Por ello, es preciso no relajar el estándar, muy al contrario, hay que seguir elevándolo. Lo que hace diez años era para nosotros transparente o una apertura novedosa, hoy se nos antoja anticuado. Es cierto que se ha mejorado mucho, respecto a la situación precedente, pero la legislación tiene que ser actualizada y los esfuerzos de las políticas públicas más ambiciosos porque queda mucho camino por hacer y, sobre todo, ámbitos a los que todavía no ha llegado la apertura gubernamental.
Además, el cambio social y tecnológico nos ofrece nuevas oportunidades para el Gobierno Abierto, pero también nuevos riesgos de retroceso que nos obligan a repensar continuamente cómo conectar el binomio gobierno-ciudadano.«
Javier Sierra
Javier pertenece a esa generación que descubrió el Gobierno Abierto cuando el concepto empezaba a institucionalizarse.
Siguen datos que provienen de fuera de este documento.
Lemma pmmr_refines_reference_witness :
  ∃ t, push_all (HB := sample_blake2b) pmmr_new [[1]; [2]; [3]] = Ok t
     ∧ root (HB := sample_blake2b) t = Ok (mmr_root (HB := sample_blake2b) [[1]; [2]; [3]])
     ∧ leaf_count t = 3 ∧ node_count t = Ok (zlen (nodes t) - 1).
Proof. apply (pmmr_refines_reference (HB := sample_blake2b) [[1]; [2]; [3]]). done. Defined.

Lemma pmmr_push_append_only_witness :
  ∃ t' p v, push (HB := sample_blake2b)
            {| nodes := [None; Some Hash256_ZERO]; leaf_count := 1 |} [9] = Ok (t', p)
          ∧ get_node (nodes t') 1 = Some v ∧ v = Hash256_ZERO.
Proof.
  eexists _, _, _. split; [vm_compute; reflexivity|]. split; [|reflexivity].
  eapply (pmmr_push_append_only (HB := sample_blake2b)
            {| nodes := [None; Some Hash256_ZERO]; leaf_count := 1 |} _ [9]);
    [vm_compute; reflexivity|reflexivity].
Defined.

Lemma pmmr_root_complete_witness :
  ∃ ps hs, peak_positions_fixed 1 = Some ps ∧
    Forall2 (λ p h, get_node [None; Some Hash256_ZERO] p = Some h) ps hs ∧
    Hash256_ZERO = bag (HB := sample_blake2b) hs.
Proof.
  apply (pmmr_root_complete (HB := sample_blake2b)
           {| nodes := [None; Some Hash256_ZERO]; leaf_count := 1 |}).
  vm_compute. reflexivity.
Defined.

Definition sample_payloads : list bytes := [[1]; [2]; [3]].

Lemma sample_queries_distinct x y :
  x ∈ mmr_queries (HB := sample_blake2b) sample_payloads
      ++ mmr_queries (HB := sample_blake2b) sample_payloads →
  y ∈ mmr_queries (HB := sample_blake2b) sample_payloads
      ++ mmr_queries (HB := sample_blake2b) sample_payloads →
  sample_digest x = sample_digest y → x = y.
Proof.
  rewrite !elem_of_app. set (qs := mmr_queries (HB := sample_blake2b) sample_payloads).
  assert (H : Forall (λ x, Forall (λ y, sample_digest x = sample_digest y → x = y) qs) qs).
  { refine (bool_decide_unpack _ _). vm_compute. reflexivity. }
  rewrite Forall_forall in H. intros Hx Hy.
  assert (H' : x ∈ qs) by tauto. specialize (H x H').
  rewrite Forall_forall in H. apply H. tauto.
Qed.

Lemma pmmr_root_binds_witness :
  ∃ t r, push_all (HB := sample_blake2b) pmmr_new sample_payloads = Ok t ∧
         root (HB := sample_blake2b) t = Ok r ∧ sample_payloads = [[1]; [2]; [3]].
Proof.
  eexists _, _. split; [vm_compute; reflexivity|]. split; [vm_compute; reflexivity|].
  eapply (pmmr_root_binds (HB := sample_blake2b) sample_payloads [[1]; [2]; [3]]).
  - vm_compute. discriminate.
  - vm_compute. discriminate.
  - vm_compute. reflexivity.
  - vm_compute. reflexivity.
  - vm_compute. reflexivity.
  - vm_compute. reflexivity.
  - exact sample_queries_distinct.
Defined.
Su trayectoria se ha construido en torno a una intuición temprana: la de que la transparencia no es solo una obligación normativa, sino una verdadera transformación cultural en la forma de gobernar. Desde que echó a andar la transparencia en nuestro país, comenzó a explorar ese espacio combinando práctica profesional, reflexión académica y compromiso con la sociedad civil.
Ese impulso cristalizó en 2013 con la creación de ACREDITRA, de la que fue uno de los promotores, en un momento en que la transparencia necesitaba más comunidad que estructura. A partir de ahí, su trabajo se ha desplegado en iniciativas que han contribuido a dar forma al ecosistema español del Gobierno Abierto en España, como la Revista Española de la Transparencia o el Congreso Internacional de Transparencia, concebidos como espacios de diálogo más que como meros foros técnicos.
Su vocación ha sido siempre trasladar las ideas al terreno de lo real. En el Foro de Gobierno Abierto impulsó experiencias como la Comunidad de Prácticas de Participación Ciudadana, y más recientemente, con la llegada de la normativa sobre protección de informantes, ha orientado su trabajo hacia la integridad pública, promoviendo el Congreso de Integridad y Protección de Informantes y formación de posgrado en este ámbito. En paralelo, su labor docente en la UNED le ha permitido consolidar un pensamiento crítico sobre los límites y posibilidades de estos procesos.
Para Javier, el Gobierno Abierto no se agota en normas ni en estructuras, sino que exige convicción y práctica cotidiana. Solo cuando se asume con autenticidad —sostiene— despliega todo su potencial, situando al ciudadano no como receptor, sino como verdadero actor protagonista de la vida pública.